Deutsch als einzigste Staatssprache

Deutsch soll durch einen Zusatz im Artikel 22 des Grundgesetzes als Sprache der Bundesrepublik festgelegt werden. „Die Sprache der Bundesrepublik ist Deutsch“, wird von Politikern der CDU als Formulierung vorgeschlagen.

  • Es muss klar sein, dass die Sprachen von Migranten durch den Staat grundsätzlich nicht als gleichberechtigt mit der Sprache der Einheimischen angesehen werden.
  • Niemand hat einen legitimen Anspruch darauf in staatlichen oder öffentlich-rechtlichen Institutionen in einer Migrantensprache bedient zu werden.

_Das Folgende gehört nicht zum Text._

(** One round keeps [P] the combination of the folded vectors and generators. *)
Lemma ip_step x xi a1 a2 b1 b2 G1 G2 H1 H2 u :
  xi * x ≡ₒ 1 -> length a1 = length a2 -> length b1 = length b2 -> length a1 = length b1 ->
  length G1 = length G2 -> length H1 = length H2 -> length a1 = length G1 -> length b1 = length H1 ->
  Forall pt_ok G1 -> Forall pt_ok G2 -> Forall pt_ok H1 -> Forall pt_ok H2 -> pt_ok u ->
  let a' := zip_with Z.add (map (Z.mul x) a1) (map (Z.mul xi) a2) in
  let b' := zip_with Z.add (map (Z.mul xi) b1) (map (Z.mul x) b2) in
  let G' := zip_with AddKeys (map (fun p => pmul p xi) G1) (map (fun p => pmul p x) G2) in
  let H' := zip_with AddKeys (map (fun p => pmul p x) H1) (map (fun p => pmul p xi) H2) in
  let pL := AddKeys (AddKeys (lin a1 G2) (lin b2 H1)) (pmul u (dot a1 b2)) in
  let pR := AddKeys (AddKeys (lin a2 G1) (lin b1 H2)) (pmul u (dot a2 b1)) in
  let P := AddKeys (AddKeys (AddKeys (lin a1 G1) (lin a2 G2)) (AddKeys (lin b1 H1) (lin b2 H2)))
             (pmul u (dot a1 b1 + dot a2 b2)) in
  AddKeys (AddKeys (pmul pL (x * x)) (pmul pR (xi * xi))) P =
  AddKeys (AddKeys (lin a' G') (lin b' H')) (pmul u (dot a' b')).
Proof using CL.
  intros E La Lb Lab LG LH LaG LbH HG1 HG2 HH1 HH2 Hu. cbn zeta.
  assert (forall k ps, Forall pt_ok ps -> Forall pt_ok (map (fun p => pmul p k) ps)) as Hm.
  { intros k ps Hps. apply Forall_map. eapply Forall_impl; [exact Hps|]. intros p Hp. by apply pmul_pt. }
  assert (forall ps qs, Forall pt_ok ps -> Forall pt_ok qs -> Forall pt_ok (zip_with AddKeys ps qs)) as Hz.
  { intros ps qs Hps. revert qs. induction Hps as [|p ps Hp Hps IH]; intros [|q qs] Hqs; try constructor.
    - apply pt_add; [done|by inversion Hqs].
    - apply IH. by inversion Hqs. }
  rewrite !lin_add, !lin_scale by (rewrite ?length_map; auto).
  rewrite !lin_pts_add, !lin_pts_scale by (rewrite ?length_map; auto).
  rewrite !dot_add_l, !dot_add_r, !dot_scale_l, !dot_scale_r by (rewrite ?length_map; lia).
  module_with ltac:(ring [E]).
Qed.
End ip_step.

Section ip.
Context `{CL : CurveLaws} `{DL : DigestLaws}.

Forderungen nach Einstellung von mehr ausländischen Muttersprachlern durch den deutschen Staat wird damit ebenfalls eine Absage erteilt.
  • Die Vorherrschaft des Deutschen sollte gegenüber einer problematischen demografischen Entwicklung abgesichert werden.
  • Es muss deutlich sein, dass diese Regelung nur dazu dient den besonderen Status des Deutschen sowie den Staat vor Forderungen durch anderssprachige Minderheiten zu schützten, nicht aber dazu dient die Freiheiten der Bürger und Wirtschaft einzuschränken. Anglizismen sind Teil der deutschen Sprache, und Firmen müssen auch weiter das Recht haben Meetings in Englisch abzuhalten oder englische Slogans und Namen zu nutzen. Es geht nicht um ein Recht auf (reines) Deutsch überall und jederzeit.